Exploratorium esterno "Poco dopo la sua apertura nel 1969 mi capitò di tenere una conferenza sulle illusioni a San Francisco e incontrai così Frank Oppenheimer. Egli era attratto dal tema della percezione e delle illusioni per l'Exploratorium, così mi chiese di progettare esperimenti sul tema della percezione, e di discutere insieme a fondo la filosofia dell'Exploratorium nel suo complesso" (Gregory - 2000, p. 1273).

Ma che cosa ha in mente Oppenheimer? E che cosa vuol essere l’Exploratorium?

"La proposta che Oppenheimer portò a San Francisco era quella di un museo all'interno del quale le persone avrebbero direttamente toccato e manipolato quanto esposto, anzichè ascoltare un racconto. Il pubblico doveva interagire con gli oggetti così come fanno normalmente gli scienziati nei loro laboratori.

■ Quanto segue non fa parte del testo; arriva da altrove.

(** * ArduPlane tiltrotor control: a shallow embedding of [tiltrotor.cpp]

    The C++ [float] is read as a real number: every arithmetic
    operation below is the exact operation on [R], comparisons are
    the decidable order of [R], and [sinf]/[cosf] are [sin]/[cos].
    Integer parameters ([AP_Int8], [AP_Int16]) that are only ever used
    in float arithmetic are read as reals too; the tilt mask and the
    millisecond clock stay integers, with their wrap-around written
    out.  Calls that write to the servo layer or to the motor mixer
    are recorded, in program order, as a list of [output] events. *)

From Stdlib Require Import Reals Lra Lia List ZArith Bool PeanoNat.
Import ListNotations.

Open Scope R_scope.

(* ------------------------------------------------------------------ *)
(** * Part I: the program

    ** Helpers of AP_Math and AP_Common used by the file *)

Module APMath.

(** Modelled from the spec: the macro [MAX] of AP_Common is not part of
    this file.  The spec has the rate "floored at 90" by it: the larger
    of its two arguments, [((a)>(b)?(a):(b))]. *)
Definition MAX (a b : R) : R := if Rlt_dec b a then a else b.

(** Modelled from the spec: [constrain_float] lives in AP_Math, which
    is not part of this file.  The spec calls it a clamp of a value to
    a valid range; it is the usual one: below [low] gives [low], above
    [high] gives [high], anything else is returned as it is. *)
Definition constrain_float (amt low high : R) : R :=
  if Rlt_dec amt low then low
  else if Rlt_dec high amt then high
  else amt.

(** Modelled from the spec: [radians] of AP_Math is not part of this
    file.  The spec writes the angles it is applied to in degrees
    ([cos(current_tilt * 90 deg)]): degrees to radians. *)
Definition radians (deg : R) : R := deg * (PI / 180).

(** [FLT_EPSILON] of <cfloat>, for a 24 bit significand. *)
Definition FLT_EPSILON : R := / 2 ^ 23.

(** Modelled from the spec: [is_zero] of AP_Math is not part of this
    file.  It is the float test for zero, [fabsf(x) < FLT_EPSILON]; the
    file uses it only to pick an empty motor mask at zero throttle. *)
Definition is_zero (x : R) : bool :=
  if Rlt_dec (Rabs x) FLT_EPSILON then true else false.

(** Boolean readings of the two float comparisons of the file. *)
Definition Rltb (a b : R) : bool := if Rlt_dec a b then true else false.
Definition Rleb (a b : R) : bool := if Rle_dec a b then true else false.

End APMath.
Import APMath.

(* ------------------------------------------------------------------ *)
(** ** Parameters, collaborators and state *)

(** [Q_TILT_TYPE] *)
Inductive tilt_type : Type :=
| TILT_TYPE_CONTINUOUS
| TILT_TYPE_BINARY
| TILT_TYPE_VECTORED_YAW
| TILT_TYPE_BICOPTER.
Lemma generateWhatsAppQRCode_run (pid : Id) (w : World) :
  run (generateWhatsAppQRCode pid) w =
  match List.find (fun p => Nat.eqb (p_id p) pid) (properties (db w)) with
  | None => (Thrown (JsError "Property not found"), w)
  | Some property =>
      (Ok (qrService +:+ JsText.encodeURIComponent
             ("https://wa.me/" +:+
                (if Js.startsWith (phoneNumber property) "+"
                 then Js.drop 1 (phoneNumber property)
                 else phoneNumber property))), w)
  end.
Proof.
  unfold generateWhatsAppQRCode. rewrite run_rethrow.
  cbn [bind await run]. unfold Prisma.property_findUnique, Prisma.read.
  destruct (List.find _ (properties (db w))); reflexivity.
Qed.

(** X13.  For a property whose phone number is a plus sign followed by
    characters that need no escape (digits, for one), the QR code link
    is the chart service's address followed by the encoded
    [https://wa.me/] link of the number without the plus; the route
    answers 200 with that link, and the store is not touched. *)
Theorem qr_link_of_a_plain_number (pid : Id) (w : World) (p : Property)
    (number : string) :
  Prisma.property_findUnique pid w = (Ok (Some p), w) ->
  phoneNumber p = "+" +:+ number ->
  JsText.every JsText.unreserved number = true ->
  let link := qrService +:+ "https%3A%2F%2Fwa.me%2F" +:+ number in
  run (generateWhatsAppQRCode pid) w = (Ok link, w)
  /\ run (getWhatsappQr pid) w = (Ok (200, QrLink link), w).
Proof.
  intros Hfind Hphone Hplain. cbn zeta.
  unfold Prisma.property_findUnique, Prisma.read in Hfind.
  injection Hfind as Hfind.
  assert (Hrun : run (generateWhatsAppQRCode pid) w
                 = (Ok (qrService +:+ "https%3A%2F%2Fwa.me%2F" +:+ number), w)).
  { rewrite generateWhatsAppQRCode_run, Hfind, Hphone.
    unfold Js.startsWith. rewrite prefix_of_append.
    change (Js.drop 1 ("+" +:+ number)) with number.
    rewrite encode_append, (encode_unreserved number Hplain). reflexivity. }
  split; [exact Hrun |].
  unfold getWhatsappQr. rewrite run_try_catch, run_bind, Hrun. reflexivity.
Qed.

Lemma qr_link_of_a_plain_number_witness :
  run (getWhatsappQr 1) (Scenario.world 0 100)
  = (Ok (200, QrLink "https://chart.googleapis.com/chart?cht=qr&chs=300x300&chl=https%3A%2F%2Fwa.me%2F15550100"),
     Scenario.world 0 100).
Proof.
  apply (qr_link_of_a_plain_number 1 (Scenario.world 0 100) Scenario.villa
           "15550100" eq_refl eq_refl eq_refl).
Defined.

(** X14.  For every property id and store the QR route answers without
    touching the store: 500 with "Property not found" when no property
    has the id, and otherwise 200 with a link that is the chart
    service's address followed only by unreserved characters and
    percent escapes, whatever the property's phone number contains. *)
Theorem qr_route_answers_with_a_safe_link (pid : Id) (w : World) :
  (Prisma.property_findUnique pid w = (Ok None, w)
   /\ run (getWhatsappQr pid) w
      = (Ok (500, QrFailed "Property not found"), w))
  \/ (exists p component,
        Prisma.property_findUnique pid w = (Ok (Some p), w)
        /\ run (getWhatsappQr pid) w
           = (Ok (200, QrLink (qrService +:+ component)), w)
        /\ JsText.every JsText.encoded component = true).
Proof.
  unfold getWhatsappQr, Prisma.property_findUnique, Prisma.read.
  rewrite run_try_catch, run_bind, generateWhatsAppQRCode_run.
  destruct (List.find _ (properties (db w))) as [p |].
  - right. eexists p, _. conjuncts; [reflexivity | reflexivity |].
    apply encode_is_encoded.
  - left. split; reflexivity.
Qed.

Example qr_link_escapes_what_it_must :
  run (getWhatsappQr 2) Cases.twoListings
  = (Ok (200, QrLink "https://chart.googleapis.com/chart?cht=qr&chs=300x300&chl=https%3A%2F%2Fwa.me%2F1%205550101"),
     Cases.twoListings).
Proof. reflexivity. Qed.
(** * timezone-analytics: the server's scoring and request pipeline

    A shallow embedding of [server/index.js]: the timezone scorer
    [analyzeHourlyCounts], the histogram accumulator
    [accumulateHoursFromActivity], the cache key and the address worker pool
    of the [POST /api/timezone] handler.

    Conventions of the embedding.
    - Histogram buckets are JS numbers that hold integers (they are built by
      [+ 1] from [0]); they are modelled as [Z].  Sums of such counts stay far
      below 2^53, where double arithmetic on integers is exact.
    - [bestScore / total] is a quotient of two such integers; it is modelled as
      an exact rational.  The only uses of the quotient are the comparison
      with [0.5] and reading it back, and for integers below 2^53 the rounded
      quotient is above [0.5] exactly when the exact one is.
    - [undefined] and [NaN] are written out where the code can produce them:
      an array read out of range is [None], a sum with it is [None] (NaN).
    - Arrays are values ([list]); where the code sorts in place, a store of
      arrays indexed by references is used ([analyzeHourlyCounts_store]).
    - Strings are ASCII strings; [toLowerCase] maps [A-Z] to [a-z]. *)

From Stdlib Require Import ZArith QArith Lia Ascii.
From stdpp Require Import gmap strings list sorting pretty.

Open Scope Z_scope.

(** ** JS values used by the scorer *)

(** [bestScore]: [-Infinity] or an integer. *)
Inductive score :=
| NegInfinity
| Score (z : Z).

(** The result of [bestScore / total], or the literal [0]. *)
Inductive number :=
| MinusInfinity
| PlusInfinity
| Rat (q : Q).

(** [daySum > bestScore], for a [daySum] that is not NaN. *)
Definition score_gt (daySum : Z) (s : score) : bool :=
  match s with
  | NegInfinity => true
  | Score b => daySum >? b
  end.

(** [bestScore / total] for [total <> 0]. *)
Definition js_div (s : score) (total : Z) : number :=
  match s with
  | Score z => Rat (inject_Z z / inject_Z total)
  | NegInfinity => if 0 <? total then MinusInfinity else PlusInfinity
  end.

(** [x > 0.5] *)
Definition gt_half (x : number) : bool :=
  match x with
  | MinusInfinity => false
  | PlusInfinity => true
  | Rat q => negb (Qle_bool q (1 # 2))
  end.

(** ** Array.prototype.sort

    [sort(cmp)] orders [a] before [b] when [cmp(a, b) <= 0].  For a
    comparator that is a total order the result is the one ascending
    arrangement of the elements, whatever algorithm the engine runs. *)

Definition before {A} (cmp : A → A → Z) : relation A := λ x y, cmp x y ≤ 0.

#[global] Instance before_dec {A} (cmp : A → A → Z) : RelDecision (before cmp).
Proof. intros x y. unfold before. apply _. Defined.

Definition Array_sort {A} (cmp : A → A → Z) (a : list A) : list A :=
  merge_sort (before cmp) a.

(** ** Offset → zone table *)

Definition tzExamples : gmap string string :=
  list_to_map
    [("-12", "Etc/GMT+12"); ("-11", "Pacific/Pago_Pago"); ("-10", "Pacific/Honolulu");
     ("-9", "America/Anchorage"); ("-8", "America/Los_Angeles"); ("-7", "America/Denver");
     ("-6", "America/Chicago"); ("-5", "America/New_York"); ("-4", "America/Halifax");
     ("-3", "America/Sao_Paulo"); ("-2", "Atlantic/South_Georgia"); ("-1", "Atlantic/Azores");
     ("0", "Etc/UTC"); ("1", "Europe/Berlin"); ("2", "Europe/Kaliningrad"); ("3", "Europe/Moscow");
     ("4", "Asia/Dubai"); ("5", "Asia/Karachi"); ("6", "Asia/Dhaka"); ("7", "Asia/Bangkok");
     ("8", "Asia/Shanghai"); ("9", "Asia/Tokyo"); ("10", "Australia/Sydney"); ("11", "Pacific/Noumea");
     ("12", "Pacific/Auckland"); ("13", "Pacific/Tongatapu"); ("14", "Pacific/Kiritimati")]%string.

(** [String(offset)] for an integer: its decimal notation. *)
Definition String_of_Z (z : Z) : string := pretty z.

Il museo doveva insegnare che la scienza si trova ovunque intorno a noi e che la sua comprensione è alla portata di tutti. La scienza doveva essere rimossa dall'esclusivo piedistallo degli scienziati, demistificata, e riportata nella sfera della vita comune. Bisognava convincere il pubblico che "fare scienza" è interessante e può anche essere divertente" (Hein - 1990)

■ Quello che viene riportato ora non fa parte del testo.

(** * Agent Coordinator: wave scheduling of a task DAG

    Shallow embedding of [AgentCoordinator] (agents/coordinator.ts) and of
    the [TaskStep] interface (agents/executor.ts).

    The task array is a list; a task object is referred to by its position
    in that list, so that the in-place mutations of the source
    ([task.status = ...]) become [alter] at that position and the
    references held by [taskMap] and [readyTasks] become positions.

    The source is [async] code on a single JavaScript thread: between two
    [await]s a closure runs atomically.  One step of the machine below is
    one such atomic segment: either the body of the [while] loop up to its
    next [await], or one closure of [readyTasks.map(async (task) => ...)]
    from one [await] to the next.  Which suspended closure is resumed
    next, and how the call it awaited (a Lark notification or an agent
    run) settled, is not decided by the coordinator; it is supplied from
    outside as a [Choice].  Properties are proved for every choice, hence
    for every interleaving and every behaviour of agents and notifier.

    [await Promise.all(...)] is rejected as soon as one closure is
    rejected, and [executeTaskDAG] with it; the machine stops there
    ([Aborted]), with the task array as it is at that moment.

    The later parts embed what surrounds the coordinator: the task
    decomposer (agents/task-decomposer.ts), whose plans it runs,
    [executeMiyabiTask] (agents/executor.ts), which calls it, and the
    token cache, [sendMessage] and [markdownToLarkBlocks] of the Lark
    client (lark-mcp/client.ts), which its notifiers call. *)

From stdpp Require Import gmap strings list fin_maps pretty.
(* ===== verification/Prelude.v ===== *)
(** * A verification of parts of Quark

    Quark runs containers in a virtual machine: a guest kernel (src/qkernel, with most of
    its code in the library src/qlib) implements the Linux system calls, and a monitor
    (src/qvisor) runs it on the host.  This development models components of src/qlib as
    executable definitions and proves what they compute.

    ** Conventions

    A computation is an [outcome]: it returns, panics, or runs out of loop fuel.  Theorems
    are total: [returns m Q] says that [m] returns a value with [Q], so that the code
    neither panics nor loops.  A [Result] of the source is [Error + A].  A [u64] or [usize]
    is a [Z] with the wrap-around of the release build written out ([+w], [-w]); [u32] and
    [i32] likewise where the code has them.  Shared mutable objects ([Arc<QMutex<..>>]) are
    cells of a store that is passed around, so aliasing is part of the model.  Locks are
    not, with the exception of the spin locks of the futex buckets: an operation that holds
    a lock runs alone.  Where threads interleave between such operations, a step relation
    has one step per critical section.  Definitions keep the names of the source.

    ** Components

    - Ranges and addresses (qlib/addr.rs, qlib/range.rs): [Range.v].
    - Ordered maps: [BTree.v] models what the code uses of [BTreeMap].
    - Area sets (qlib/mem/areaset.rs): the model is [AreaSet.v], entries in a store linked
      in both directions and indexed by an ordered map.  [AreaRep.v] is the representation
      invariant, [AreaSpec.v] and [AreaOps.v] what the operations do to the list of
      segments, [AreaDen.v] the meaning of a set as a map from addresses and the contract
      [AreaLaws] of the trait [AreaValue], [AreaThm.v] and [AreaProps.v] the theorems,
      proved against that contract.
    - Record locks (qlib/kernel/fs/lock.rs), the client of area sets: [Locks.v] is the
      model, with an instance of [AreaLaws]; [LocksThm.v] and [LocksProps.v] the theorems.
    - Free identifiers: [Gaps.v] is the interval map shared by the identifier allocator
      (qlib/idallocator.rs, [IdAlloc.v]) and the file descriptor table
      (qlib/kernel/kernel/fd_table.rs, [FdTable.v] and [FdProps.v]).
    - Paths (qlib/path.rs): [Path.v] is the model over byte strings, with the panics of
      slicing inside a character; [PathThm.v] and [CleanThm.v] relate it to lists of
      components; [PathProps.v] and [RelProps.v] have the theorems.
    - The byte stream of sockets (qlib/bytestream.rs): [Mem.v] is byte memory,
      [RingBuf.v] the model, [RingThm.v], [RingProps.v] and [RingIovs.v] the sequential
      theorems, [RingSpsc.v] one reader and one writer interleaved.  [UserMsg.v] and
      [UserMsgProps.v] are the messages that are written through it
      (qlib/kernel/socket/resilience/user_msg.rs).
    - Identity (qlib/auth and qlib/kernel/threadmgr/task_identity.rs): [Auth.v] has
      identifiers, capability sets, user namespaces and credentials, [TaskIdentity.v] the
      operations of a thread, [IdentityThm.v], [IdentityProps.v] and [UserNsProps.v] the
      theorems.
    - Semaphores (qlib/kernel/kernel/semaphore.rs), which check permissions with
      credentials: [Perms.v] has permission masks, [Semaphore.v] the model, [SemProps.v] and
      [SemRegProps.v] the theorems.
    - Waiting (qlib/kernel/kernel/waiter): [WaitList.v] has waiters, wait entries, the
      linked wait list and the queue, over a store of entries; [WaitListThm.v] relates the
      links to lists of entries, [WaitListOps.v] says what waking and requeueing do and
      [WaitQueue.v] what registering with a queue and notifying it do.
    - Message queues (qlib/kernel/kernel/msgqueue.rs), clients of wait queues and of the
      registry of IPC objects (qlib/kernel/kernel/ipc_namespace.rs): [Ipc.v] and [IpcThm.v]
      are the registry, for any object of the class [Object]; [MsgQueue.v] is the model of
      the queues and [MsgSys.v] that of the system calls
      (qkernel/src/syscalls/sys_msgqueue.rs), with user memory as the class [MsgMem].
      [MsgThm.v] says what sending and receiving do to the list of messages, [MsgInv.v] and
      [MsgOps.v] have the invariant; [MsgSteps.v] interleaves threads and [MsgWake.v] shows
      its invariant; [MsgRun.v] shows that the blocking calls are runs of these steps.
      [MsgProps.v], [MsgCalls.v] and [MsgTransfer.v] have the theorems.
    - Futexes (qlib/kernel/kernel/futex.rs), the client of wait lists: [Futex.v] is the
      model; user memory is the class [Target], with the laws [TargetLaws] of [FutexMem.v]
      (other threads write between any two accesses).  [FutexThm.v], [FutexOps.v],
      [FutexPairs.v] and [FutexPi.v] show what each call does to the queues;
      [FutexSteps.v] interleaves threads and has the invariant.
    - The futex system call (qkernel/src/syscalls/sys_futex.rs), blocking
      (qlib/kernel/threadmgr/task_block.rs) and robust lists (task_futex.rs): [FutexSys.v]
      is the model.  [FutexRun.v] and [FutexCalls.v] show that a system call is a run of the
      steps of [FutexSteps.v], [FutexExit.v] has the walk of an exiting thread,
      [WaitProps.v] and [FutexProps.v] have the theorems, [FutexFaults.v] the situations in
      which the code goes wrong.

    ** What the theorems show

    - Area sets: adding, removing, isolating, merging and splitting change the meaning of
      exactly the addresses they should, whichever neighbours merge; the exceptions the
      code has are part of the statements.
    - Record locks: mutual exclusion of readers and writers in every reachable state, and
      the effect of lock, unlock and test on every byte of the file.
    - Identifiers and descriptors: the lowest (or next) free number is handed out, the free
      intervals are the complement of the numbers in use, freeing undoes allocating.
    - Paths: [Clean] is the component-wise normal form, [SplitFirst] makes progress,
      [SplitLast] loses nothing, the result of [Rel] exactly.
    - Byte stream: it refines a bounded queue, for counters that wrap, and under every
      interleaving of one reader and one writer the bytes arrive in order; responses
      survive serialisation.
    - Identity: no sequence of calls raises capabilities or gives an unprivileged thread an
      identifier it did not have; [HasCapabilityIn] decides the rules of
      user_namespaces(7); identifier maps are inverse to each other.
    - Semaphores: a semop does all its operations or none; values stay in range unless an
      operation is -32768, whose negation wraps; no call panics but a SETVAL for the number
      just past the last semaphore; creating a set ends with an unused identifier.
    - Message queues: a queue refines an abstract list of typed messages; however calls
      interleave, a receiver sleeps without an event only while its queue is alive and has no
      message it wants, and a sender only while its message does not fit within the limit that
      its last try met (raising the limit wakes no one); registry, byte counts and wait lists
      stay consistent and every operation returns; a message arrives as it was sent; the loops
      of send and receive go around only while they have to.
    - Waiting: the linked list behaves as a list of entries, and no thread sleeps while an
      event it waits for is there.
    - Futexes: what wake, requeue, the operation on the word, lock and unlock do, exactly.
      In every interleaving of the steps of [fstep] each blocked thread is in the queue of its
      key or has been given its event, the store stays well typed, every call returns or
      panics because its two keys are equal, and a system call ends with the caller in no
      queue.  These runs leave out five things a program can do with which the code breaks its
      queues: a [FUTEX_WAKE_BITSET] that passes over a waiter, a [FUTEX_TRYLOCK_PI] that fails
      while others wait for the lock, the private address 0, a deadline that is not a time,
      and two keys with equal hashes in different buckets, of which the code locks one.
      [FutexFaults.v] shows what happens then.  The walk over a robust list ends whatever the
      list is.

    Several theorems state what the code does where that is not what its comments say; the
    theorem's comment then says so.

    ** Fuel and bounds

    Loops that are not structural have fuel, and each theorem shows that the fuel given by
    the definition is enough: walks over an area set take one unit per entry and three more,
    loops over a path one per byte, walks to the root of the user namespaces the number of
    the namespace (a parent is created before its child and has a smaller number), the
    search for a semaphore identifier two more than the number of sets, that for another
    IPC identifier two more than the number of objects, walks over a wait list one more than
    the number of entries.  A thread that waits for a message may be woken any number of
    times before it gets one, so the fuel of [Send] and [Receive] is an argument, and the
    theorem says what has happened when it is used up.  A loop that retries a
    compare-and-swap needs more turns than other threads have writes left ([pending]); a
    robust list has at most 2048 entries.  The byte stream has at most 2^31 bytes, so that [u32] counters tell full
    from empty, as the code needs.  In the interleaved message queues [IPC_SET] sets any limit up to
    [LIMIT_MAX], 2^64 - 1 - 8192, so that the bytes of a queue and of one more message do not
    exceed 64 bits.

    ** Not modelled

    Timers and clocks (how long a thread blocks is a parameter), the scheduler that runs a
    woken task, entries of epoll and asynchronous I/O in wait lists, the queue on which
    record locks block, shared memory segments, the memory allocators, memory management and
    page tables, files and sockets beyond the parts above, the decoding of the system calls
    other than futex and message queues, and everything that is host I/O (qvisor, the
    services, RDMA and GPU code).  Memory order of atomics is sequential consistency. *)
From Stdlib Require Export ZArith Lia.
From stdpp Require Export base tactics list option numbers sorting sets gmap.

Per questo motivo nascono gli exhibit, (sebbene la parola derivi dal latino exhibitere - tenere, sostenere - ha acquisito il significato di 'mostrare') che diventano lo strumento per realizzare questo rivoluzionario tipo di museo. Nella storia della museologia è curioso notare come strumenti che hanno avuto finalità didattiche nel ‘700 possano in effetti essere considerati exhibit in nuce, anche se non sono riusciti ad accorpare – per una questione temporale – le caratteristiche degli oggetti pensati da Oppenheimer: penso espressamente alle riproduzioni anatomiche dei ceroplasti, in uso nelle scuole di ostetricia; tali oggetti, che riproducevano fedelmente la situazione del parto, permettevano la pratica necessaria alle discenti e venivano realizzati in terracotta (la cera si sarebbe deformata con il calore delle mani). Fino a quando questi hanno avuto un utilizzo non sono finiti nei musei, ma non appena è andata persa la loro finalità principale, sono finiti nei musei (la Specola di Firenze, ma non solo).

Interno Exploratorium Il Museo che non si chiamerà più così ma diventerà Science Center ovvero un luogo in cui – al contrario di quanto accade per i musei tradizionali – il motto sarà «vietato NON toccare», secondo quella che al giorno d’oggi è diventata una vera e propria categoria con cui classifichiamo i musei: hands on, versus hands off, ovvero i musei tradizionali che hanno spesso finalità conservativa e in cui normalmente è consigliato tenere giù le mani e tra il visitatore e l’oggetto c’è un bel vetro.

L’idea di Oppenheimer è stata senz’altro originale e, se lo scopo è stato – anche solo in parte – quello di riavvicinare le persone (soprattutto le giovani generazioni) alla scienza, è senz’altro riuscito: l’idea dell’Exploratorium è stata esportata ed ‘adottata’ in molti luoghi del vecchio e del nuovo continente, mentre l’Exploratorium stesso evolve inglobando oltre agli scienziati, artisti ed artigiani che costruiscono nuovi exhibit, migliorano e curano la manutenzione di quelli esistenti, spesso lasciando aperta la porta di queste aree-laboratorio, inizialmente off limits per il pubblico. Lo stesso Gregory, sulla scorta dell’esperienza fatta con Oppenheimer, inaugurerà dieci anni dopo in Gran Bretagna l’Exploratory, confluito recentemente in @Bristol.